4. Double-check: does the client want your help?
- Treatment without informed client consent is assault.
- Do not assume that the client wants you to treat them.
- Inform the client about treatment options – including no treatment – the risks and potential benefits of each, and the evidence base for different treatments.
- Inform your clients about risk factors and connections between different communication issues. For example, inform children with speech sound issues about the heightened risk of later literacy issues.
- If a client has multiple issues, explain why you recommend treating one of them first, e.g. stuttering over speech sounds or speech versus language.
- If you cannot provide the service needed, help the client find someone who can. Have a referral policy to emphasise your independence and integrity.
5. Agree on a time-bound therapy plan
- Outline your management plan Plain English in the assessment report. Avoid pointless long words.
- In the first therapy session, summarise the report and check that you are all on the same page. Be open to revising the plan to accommodate client priorities.
- Most clients want a specific time-frame for therapy. Even for severe disorders, I like to offer a short block of initial therapy (say 5 sessions), followed by a review to check progress and to review the management plan.
6. Agree on how you will communicate, and how often
- Will you send out interim progress reports? If so, how often? Make sure you don’t overload the client with reports they didn’t ask for (or want).
- Has the client consented to receiving reports and other communications by email, or only by post or hand delivery?
- Has the client consented to receiving SMS appointment reminders?
7. Know your audience(s)
- Check whether your report is to go to the client only, or to others (e.g. schools, employers, etc).
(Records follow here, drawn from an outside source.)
#[export] Instance stream_duplex {R W} tag upstream read write : DuplexLaws (@stream_transport R W tag upstream read write).
Proof.
  split; [| | |intros [x y] n [] t p; cbn; by destruct (wire_error upstream (write t p) y)..|apply no_extra]; intros [x y] [] [] t p; cbn; destruct (wire_error upstream read x) as [x' r] eqn:Er;
    destruct (wire_error upstream (write t p) y) as [y' r'] eqn:Ew; cbn; rewrite ?Er, ?Ew; done.
Qed.

#[export] Instance trojan_duplex upstream : DuplexLaws (trojan_transport upstream).
Proof. apply stream_duplex. Qed.

#[export] Instance vless_duplex upstream : DuplexLaws (vless_transport upstream).
Proof. apply stream_duplex. Qed.

#[export] Instance vmess_duplex aes128 hmac upstream : DuplexLaws (vmess_transport aes128 hmac upstream).
Proof. apply stream_duplex. Qed.

Section shadowsocks_duplex.
Context (aes256 aes128 : Aead) (hkdf : bytes → bytes → option bytes) (derive_key : bytes → bytes)
  (encrypt_block decrypt_block : bytes → bytes → bytes).
Abbreviation encode := (Client.encode_udp_datagram aes256 aes128 hkdf derive_key encrypt_block).
Abbreviation decode := (Client.decode_udp_datagram aes256 aes128 hkdf derive_key decrypt_block).

(** Sealing a datagram moves the counter of the session, opening one its windows. *)
Lemma aead2022_square s now t p now' packet :
  let enc := Aead2022.encode_udp_datagram aes128 derive_key encrypt_block now t p in
  let dec := Aead2022.decode_udp_datagram aes128 derive_key decrypt_block now' packet in
  ∃ s3, enc (dec s).1 = (s3, (enc s).2) ∧ dec (enc s).1 = (s3, (dec s).2).
Proof.
  cbv zeta. unfold Aead2022.decode_udp_datagram.
  assert (∀ n, Aead2022.open_udp_datagram aes128 derive_key decrypt_block now'
    {| Aead2022.session_key := Aead2022.session_key s; Aead2022.session_id := Aead2022.session_id s;
       Aead2022.packet_id := n; Aead2022.server_windows := Aead2022.server_windows s |} packet =
    Aead2022.open_udp_datagram aes128 derive_key decrypt_block now' s packet) as Hopen by done.
  unfold Aead2022.encode_udp_datagram.
  destruct (Aead2022.open_udp_datagram aes128 derive_key decrypt_block now' s packet) as [[[sid id] payload]|e|] eqn:Eo;
    [destruct (check_and_update (Aead2022.window_of s sid) id) as [w o] eqn:Ec|..];
    cbn [fst snd Aead2022.packet_id Aead2022.session_key Aead2022.session_id Aead2022.server_windows];
    destruct (try_u 64 (Aead2022.packet_id s + 1)) as [next|]; (eexists; split; [reflexivity|]);
    cbn [fst snd]; rewrite ?Hopen, ?Eo; try reflexivity.
  - by change (Aead2022.window_of {| Aead2022.packet_id := next |} sid) with (Aead2022.window_of s sid); rewrite Ec.
  - by rewrite Ec.
Qed.

Lemma session_square s salt now t p now' packet :
  ∃ s3, encode salt now t p (decode now' packet s).1 = (s3, (encode salt now t p s).2) ∧
        decode now' packet (encode salt now t p s).1 = (s3, (decode now' packet s).2).
Proof.
  destruct s as [key|s]; [by eexists|].
  destruct (aead2022_square s now t p now' packet) as (s3 & He & Hd).
  cbn [Client.encode_udp_datagram Client.decode_udp_datagram].
  destruct (Aead2022.encode_udp_datagram aes128 derive_key encrypt_block now t p s) as [s1 r1].
  destruct (Aead2022.decode_udp_datagram aes128 derive_key decrypt_block now' packet s) as [s2 r2].
  cbn [fst snd] in *. exists (Client.UdpAead2022 s3). cbn [Client.encode_udp_datagram Client.decode_udp_datagram].
  by rewrite He, Hd.
Qed.
(** The same with errors translated. *)
Lemma error_square f g s salt now t p now' packet :
  let enc := Wire.map_err (E := Wire.Error) (F := EgressError) f (encode salt now t p) in
  let dec := Wire.map_err (E := Wire.Error) (F := EgressError) g (decode now' packet) in
  ∃ s1 s2 s3 r r', enc s = (s1, r) ∧ dec s = (s2, r') ∧ enc s2 = (s3, r) ∧ dec s1 = (s3, r').
Proof.
  cbv zeta. destruct (session_square s salt now t p now' packet) as (s3 & He & Hd). unfold Wire.map_err.
  destruct (encode salt now t p s) as [s1 r1] eqn:E1. destruct (decode now' packet s) as [s2 r2] eqn:E2. cbn [fst snd] in *.
  exists s1, s2, s3. rewrite He, Hd. destruct r1, r2; eauto 10.
Qed.

Local Ltac runs :=
  repeat first [progress cbn [fst snd] | match goal with H : Wire.map_err ?f ?m ?s = _ |- context [Wire.map_err ?f ?m ?s] => rewrite H end].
Does the client want to see the report first?
- When working with children with separated or divorced parents:
- check for Family Court or other custody arrangements about the client’s health care;
- send copies of your reports and other communications to both parents (or other carers) – unless there is a Court or other order or arrangement prohibiting it; and
- if the attending parent asks you not to send the report to the other parent, find out why and assess whether you need consent from both parents to treat the child. If in doubt, don’t treat until you are sure you have all the required consents.
- When working with older teenagers, check whether the report should be addressed to the parents, the teenager or both? (Check the age of consent for health treatment in your location.)
- If writing for multiple audiences, address both appropriately. For example, if writing for a client with aphasia and their neurologist, present the report using aphasia friendly principles, and then present more detailed data in an appendix for the neurologist.
8. Understand the purpose(s) of your report
- Who will be reading the report and for what purpose?
- Is the report:
- just for the client’s information?
- a second opinion?
- required to secure funding?
- going to be used in an insurance claim or legal proceedings?
- Does the client (or other recipient) have specific requirements for the contents or even formatting of the report?
9. Measure progress and report it to the client
- Will you send out interim reports, or something less formal?
- How are you measuring whether your therapy is working?
10. Agree on discharge criteria
- Have you communicated the length of the proposed therapy block to the client?
- Have you given the client the opportunity to give you feedback on their progress?
- How will you know when the treatment goals have been achieved?
- What are your discharge criteria? Are they the same as your client’s?
Principal source: Maister, D., Green, C.H., Galford., R.M. (2000). The Trusted Advisor. Free Press, NY, NY.